Goal of the exercise:
Please set down exactly the lines of the listing below from the line containing "- unfold record_pit_calibration." through the line containing "Lemma timer_served s", both lines included, leaving out all other lines.

Data for this task:
(* ===== verification/Interrupts.v ===== *)
(** * Interrupts and exceptions

    Model of the handlers behind the interrupt entry: [interrupt_dispatch] of
    [src/arch/x86_64/interrupts/idt.rs], [handle] of [exceptions.rs] and the handlers of
    [apic_vectors.rs] in [Apic].  What a fatal exception prints is left out. *)

From stdpp Require Import gmap.
From S2P Require Import Prelude Memory Bytes Layout Machine Descriptors Frame Paging PageTree PageMap PageUnmap.
From S2P Require Import AddressSpace VirtMem Stack Ring Tcb Entry Kernel Scheduler Registers Tasks Acpi Device Apic.

(** ** Definitions *)

(** Whether the interrupted code goes on, or its task is gone and another one runs. *)
Inductive aftermath := Resumes | Leaves.

Definition fault_of (vector : Z) : Fault :=
  match vector with
  | 11 | 12 | 13 | 14 => SegmentationFault
  | 6 => IllegalInstruction
  | 0 | 16 | 17 | 19 => FaultAbort
  | _ => FaultAbort
  end.

(** [exceptions::handle]: [hcf] is reached on both branches of a fault in the kernel. *)
Definition exceptions_handle (frame : InterruptFrame) : M KState unit :=
  let is_user := Z.land (if_code_segment frame) 3 =? 3 in
  let vector := as_u8 (if_vector frame) in
  if negb is_user then halt
  else exit_current (Faulted (fault_of vector)).

Section dispatch.
Context {D : Type} `{!Hardware D}.

Definition on_kernel {A} (c : M KState A) : M (KState * Io D) A := on_part fst (λ k s, (k, s.2)) c.
Definition on_drivers {A} (c : M (Io D) A) : M (KState * Io D) A := on_part snd (λ io s, (s.1, io)) c.

Definition interrupt_dispatch (frame : InterruptFrame) : M (KState * Io D) aftermath :=
  let vector := as_u8 (if_vector frame) in
  if (0 <=? vector) && (vector <=? 31) || (vector =? 0x80) then
    do! on_kernel (exceptions_handle frame) ;;; ret Leaves
  else if (vector =? PIT_CALIBRATION_VECTOR) || (vector =? APIC_TIMER_VECTOR) || (vector =? APIC_ERROR_VECTOR) ||
          (vector =? APIC_SPURIOUS_VECTOR) then
    do! on_drivers (apic_vectors_handle (as_u8 (if_vector frame))) ;;; ret Resumes
  else ret Resumes.

(** ** Lemmas *)

Lemma on_drivers_Done {A} (c : M (Io D) A) k io a io' :
  c io = Done (a, io') → on_drivers c (k, io) = Done (a, (k, io')).
Proof. unfold on_drivers, on_part. simpl. by intros ->. Qed.

Lemma on_kernel_Done {A} (c : M KState A) k (io : Io D) a k' :
  c k = Done (a, k') → on_kernel c (k, io) = Done (a, (k', io)).
Proof. unfold on_kernel, on_part. simpl. by intros ->. Qed.

Lemma on_kernel_Halt {A} (c : M KState A) k (io : Io D) : c k = Halt → on_kernel c (k, io) = Halt.
Proof. unfold on_kernel, on_part. simpl. by intros ->. Qed.

Lemma installed_exception v :
  v ∈ exception_vectors → as_u8 v = v ∧ (0 <=? v) && (v <=? 31) || (v =? 0x80) = true.
Proof.
  unfold exception_vectors. intros H. repeat (apply elem_of_cons in H as [->|H]; [done|]). by apply elem_of_nil in H.
Qed.

Lemma installed_apic v :
  v ∈ apic_vectors → as_u8 v = v ∧ (0 <=? v) && (v <=? 31) || (v =? 0x80) = false ∧
    (v =? PIT_CALIBRATION_VECTOR) || (v =? APIC_TIMER_VECTOR) || (v =? APIC_ERROR_VECTOR) || (v =? APIC_SPURIOUS_VECTOR) = true.
Proof.
  unfold apic_vectors. intros H. repeat (apply elem_of_cons in H as [->|H]; [done|]). by apply elem_of_nil in H.
Qed.

(** What becomes of the tasks when the current one dies of a fault. *)
Record died (c : TaskId) (f : Fault) (a a' : AbsSched) : Prop := {
  di_dead : ab_states a' !! c = Some (Dead (Faulted f));
  di_next : ∃ next q, ab_queue a = next :: q ∧ ab_current a' = Some next ∧ ab_queue a' = q;
  di_others : ∀ id, id ≠ c → ab_current a' ≠ Some id → ab_states a' !! id = ab_states a !! id;
}.

Lemma exit_died c f next q a :
  abs_wf a → ab_current a = Some c → ab_queue a = next :: q → died c f a (abs_switch c (Dead (Faulted f)) next q a).
Proof.
  intros Hwf Hc Hq. assert (Hne : next ≠ c).
  { intros ->. assert (H : c ∈ ab_queue a) by (rewrite Hq; left). apply (aw_queue _ Hwf) in H.
    apply (aw_running _ Hwf) in Hc. congruence. }
  constructor; simpl.
  - by rewrite lookup_insert_ne, lookup_insert_eq.
  - by exists next, q.
  - intros id H1 H2. rewrite !lookup_insert_ne by congruence. done.
Qed.

(** ** What the handlers are for

    The table of faults, written from the processor's list of exceptions: the protection faults (segment
    not present, stack, general protection, page) and the invalid opcode have a reason of their own. *)
Inductive fault_reason : Z → Fault → Prop :=
  | reason_protection v : v ∈ [11; 12; 13; 14] → fault_reason v SegmentationFault
  | reason_opcode : fault_reason 6 IllegalInstruction
  | reason_other v : v ∉ [6; 11; 12; 13; 14] → fault_reason v FaultAbort.

Lemma fault_of_reason v : v ∈ exception_vectors → fault_reason v (fault_of v).
Proof.
  unfold exception_vectors. intros H.
  repeat (apply elem_of_cons in H as [->|H]; [constructor; by apply (bool_decide_unpack _)|]). by apply elem_of_nil in H.
Qed.

(** A reason is the only one of its vector. *)
Lemma fault_reason_unique v f f' : fault_reason v f → fault_reason v f' → f = f'.
Proof.
  assert (H6 : 6 ∉ [11; 12; 13; 14]) by (by apply (bool_decide_unpack _)).
  assert (H6' : 6 ∈ [6; 11; 12; 13; 14]) by (by apply (bool_decide_unpack _)).
  destruct 1 as [v Hv| |v Hv]; inversion 1; subst; try done; exfalso; set_solver.
Qed.

Context (V : view (D := D)) `{!ApicHardware V}.

(** What the controller is told for an interrupt. *)
Definition acknowledgement (v : Z) : list event :=
  if decide (v = APIC_SPURIOUS_VECTOR) then []
  else (if decide (v = APIC_ERROR_VECTOR) then [LapicSet APIC_ESR 0] else []) ++ [LapicSet APIC_EOI 0].

(** What an interrupt leaves in the counters, which the handlers share with the calibration.  The count of
    the timer is the one it has before the interrupt is acknowledged. *)
Inductive recorded (d : D) (c : Counters) : Z → Counters → Prop :=
  | recorded_pit d1 : step V [] d d1 →
      recorded d c PIT_CALIBRATION_VECTOR
        (mkCounters (APIC_ERROR_COUNT c) (LAST_APIC_ERROR c) (APIC_TIMER_COUNT c) true (timer_count V d1))
  | recorded_timer :
      recorded d c APIC_TIMER_VECTOR
        (mkCounters (APIC_ERROR_COUNT c) (LAST_APIC_ERROR c) ((APIC_TIMER_COUNT c + 1) mod W64) (PIT_FIRED c) (LAPIC_COUNT_AT_PIT c))
  | recorded_error e : is_u32 e →
      recorded d c APIC_ERROR_VECTOR
        (mkCounters ((APIC_ERROR_COUNT c + 1) mod W64) e (APIC_TIMER_COUNT c) (PIT_FIRED c) (LAPIC_COUNT_AT_PIT c))
  | recorded_spurious : recorded d c APIC_SPURIOUS_VECTOR c.

(** An interrupt was served. *)
Record served (v : Z) (s s' : Io D) : Prop := {
  sv_mem : io_mem s' = io_mem s;
  sv_if : io_if s' = io_if s;
  sv_step : step V (acknowledgement v) (io_dev s) (io_dev s');
  sv_counters : recorded (io_dev s) (io_counters s) v (io_counters s');
}.

(** A handler touches the devices, records what it saw, and acknowledges. *)
Lemma served_by v body es s s1 c :
  body s = Done (tt, set_io_counters c s1) → ran V es s s1 → acknowledgement v = es ++ [LapicSet APIC_EOI 0] →
  recorded (io_dev s) (io_counters s) v c →
  ∃ s', (do! body ;;; end_of_interrupt) s = Done (tt, s') ∧ served v s s'.
Proof.
  intros E [M1 I1 _ S1] Ha Hr. destruct (eoi_spec V (set_io_counters c s1)) as (s' & E' & [M2 I2 C2 S2]).
  exists s'. rewrite (bind_Done _ _ _ _ _ E). split; [exact E'|].
  constructor; [by rewrite M2|by rewrite I2| |by rewrite C2]. rewrite Ha. by eapply step_trans.
Qed.

Lemma error_served s : ∃ s', apic_vectors_handle APIC_ERROR_VECTOR s = Done (tt, s') ∧ served APIC_ERROR_VECTOR s s'.
Proof.
  destruct (current_access_spec V s) as (s1 & E1 & R1).
  destruct (write_in_mode V _ s1 APIC_ESR 0 (ran_mode V _ _ _ _ eq_refl R1)) as (s2 & E2 & R2); [in_list|done|].
  destruct (access_read_spec V s2 APIC_ESR) as (e & s3 & E3 & _ & R3 & _); [in_list|].
  rewrite (ran_base V _ _ _ R2), (ran_base V _ _ _ R1) in E3.
  pose proof (ran_trans V _ _ _ _ _ R1 (ran_trans V _ _ _ _ _ R2 R3)) as R.
  eapply (served_by _ record_error); [|exact R|done|].
  - unfold record_error. rewrite (bind_Done _ _ _ _ _ E1), (bind_Done _ _ _ _ _ E2), (bind_Done _ _ _ _ _ E3). reflexivity.
  - rewrite (rn_counters _ _ _ _ R). constructor. apply as_u32_range.
Qed.

Lemma pit_served s : ∃ s', apic_vectors_handle PIT_CALIBRATION_VECTOR s = Done (tt, s') ∧ served PIT_CALIBRATION_VECTOR s s'.
Proof.
  destruct (timer_count_spec V s) as (s1 & s2 & E & R1 & R).
  eapply (served_by _ record_pit_calibration); [|exact R|done|].
  - unfold record_pit_calibration. rewrite (bind_Done _ _ _ _ _ E). reflexivity.
  - rewrite (rn_counters _ _ _ _ R). constructor. apply R1.
Qed.

Lemma timer_served s : ∃ s', apic_vectors_handle APIC_TIMER_VECTOR s = Done (tt, s') ∧ served APIC_TIMER_VECTOR s s'.
Proof.
  eapply (served_by _ record_timer []); [reflexivity|by constructor; try apply step_refl|done|constructor].
Qed.

Lemma apic_served v s : v ∈ apic_vectors → ∃ s', apic_vectors_handle v s = Done (tt, s') ∧ served v s s'.
Proof.
  unfold apic_vectors. intros H.
  repeat (apply elem_of_cons in H as [->|H]; [try by auto using error_served, pit_served, timer_served|]);
    [|by apply elem_of_nil in H].
  exists s. split; [done|]. constructor; [done|done|apply step_refl|constructor].
Qed.

(** ** Theorems *)

(** C37: Every vector that the kernel installs is handled, and by the right handler.  An exception of user
    code ends exactly the current task, with a segmentation fault for vectors 11 to 14, an illegal
    instruction for 6 and an abort otherwise ([fault_reason]); the next ready task runs and no other task
    changes; when none is ready the machine halts.  An exception of kernel code halts the machine.  An
    interrupt of the controller leaves all tasks and the memory alone and resumes the interrupted code:
    the one of the PIT records that it fired and the count of the timer, the timer's one more tick, the
    error's one more error and the last status, and each of them is acknowledged by exactly one write to
    the controller, the error's after the write that latches the status; a spurious one records nothing
    and is not acknowledged. *)
Theorem interrupt_dispatch_correct (k : KState) (a : AbsSched) (c : TaskId) (io : Io D) (cpu : cpu) (v : Z)
    (error : option Z) :
  kernel_ok k a → ab_current a = Some c → v ∈ exception_vectors ++ apic_vectors →
  let dispatch := interrupt_dispatch (interrupted_frame cpu v error) (k, io) in
  (v ∈ exception_vectors → cs cpu = USER_CODE_SELECTOR →
     (ab_queue a = [] ∧ dispatch = Halt) ∨
     ∃ k' a', dispatch = Done (Leaves, (k', io)) ∧ kernel_ok k' a' ∧ (∃ f, fault_reason v f ∧ died c f a a')) ∧
  (v ∈ exception_vectors → cs cpu = KERNEL_CODE_SELECTOR → dispatch = Halt) ∧
  (v ∈ apic_vectors → ∃ io', dispatch = Done (Resumes, (k, io')) ∧ served v io io' ∧
     (v = APIC_SPURIOUS_VECTOR → io' = io)).
Proof.
  intros Hk Hc Hv. cbv zeta. unfold interrupt_dispatch. cbn [interrupted_frame if_vector]. split_and!.
  - intros Hx Hcs. destruct (installed_exception v Hx) as [-> ->].
    assert (E : exceptions_handle (interrupted_frame cpu v error) k = run_op (OpExit (Faulted (fault_of v))) k).
    { unfold exceptions_handle. cbn [interrupted_frame if_vector if_code_segment]. rewrite Hcs.
      by rewrite (proj1 (installed_exception v Hx)). }
    pose proof (run_op_spec (OpExit (Faulted (fault_of v))) k a Hk) as Hr. cbn [op_allowed abs_op] in Hr.
    rewrite (sr_current _ _ (ko_sched _ _ Hk)), Hc in Hr. specialize (Hr ltac:(eauto)).
    destruct (ab_queue a) as [|next q] eqn:Hq.
    + left. split; [done|]. unfold bind. by rewrite (on_kernel_Halt _ _ io (eq_trans E Hr)).
    + right. destruct Hr as (k' & Er & Hk'). eexists k', _. split_and!; [|exact Hk'|].
      * by rewrite (bind_Done _ _ _ _ _ (on_kernel_Done _ _ io _ _ (eq_trans E Er))).
      * exists (fault_of v). split; [by apply fault_of_reason|]. apply exit_died; [apply Hk|done|done].
  - intros Hx Hcs. destruct (installed_exception v Hx) as [-> ->].
    assert (E : exceptions_handle (interrupted_frame cpu v error) k = Halt).
    { unfold exceptions_handle. cbn [interrupted_frame if_code_segment]. by rewrite Hcs. }
    unfold bind. by rewrite (on_kernel_Halt _ _ io E).
  - intros Hx. destruct (installed_apic v Hx) as (-> & -> & ->).
    destruct (apic_served v io Hx) as (io' & E & Hh). exists io'. split_and!; [|done|].
    + by rewrite (bind_Done _ _ _ _ _ (on_drivers_Done _ k _ _ _ E)).
    + intros ->. by injection E as <-.
Qed.
End dispatch.

Lemma interrupt_dispatch_correct_witness :
  (∃ k' a', interrupt_dispatch (interrupted_frame demo_user 14 (Some 6)) (demo_running, demo_io 0xFEE00900) =
      Done (Leaves, (k', demo_io 0xFEE00900)) ∧ kernel_ok k' a' ∧
    ab_states a' !! 0 = Some (Dead (Faulted SegmentationFault))) ∧
  (∃ io', interrupt_dispatch (interrupted_frame demo_user APIC_TIMER_VECTOR None) (demo_running, demo_io 0xFEE00900) =
      Done (Resumes, (demo_running, io')) ∧
    step bench_view [LapicSet APIC_EOI 0] (io_dev (demo_io 0xFEE00900)) (io_dev io') ∧
    APIC_TIMER_COUNT (io_counters io') = 1).
Proof.
  split.
  - destruct (interrupt_dispatch_correct bench_view demo_running demo_abs_running 0 (demo_io 0xFEE00900) demo_user 14 (Some 6))
      as [H _]; [exact demo_running_ok|reflexivity|by apply (bool_decide_unpack _)|].
    destruct H as [[H _]|(k' & a' & H & Hk & f & Hf & Hd)]; [by apply (bool_decide_unpack _)|reflexivity|discriminate H|].
    exists k', a'. split; [exact H|]. split; [exact Hk|]. rewrite (di_dead _ _ _ _ Hd). do 3 f_equal.
    apply (fault_reason_unique 14 _ _ Hf), fault_of_reason. by apply (bool_decide_unpack _).
  - destruct (interrupt_dispatch_correct bench_view demo_running demo_abs_running 0 (demo_io 0xFEE00900) demo_user
      APIC_TIMER_VECTOR None) as (_ & _ & H); [exact demo_running_ok|reflexivity|by apply (bool_decide_unpack _)|].
    destruct H as (io' & H & [_ _ Hs Hc] & _); [by apply (bool_decide_unpack _)|].
    exists io'. split; [exact H|]. split; [exact Hs|]. inversion Hc; subst; reflexivity.
Defined.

Result of the task:
  - unfold record_pit_calibration. rewrite (bind_Done _ _ _ _ _ E). reflexivity.
  - rewrite (rn_counters _ _ _ _ R). constructor. apply R1.
Qed.

Lemma timer_served s : ∃ s', apic_vectors_handle APIC_TIMER_VECTOR s = Done (tt, s') ∧ served APIC_TIMER_VECTOR s s'.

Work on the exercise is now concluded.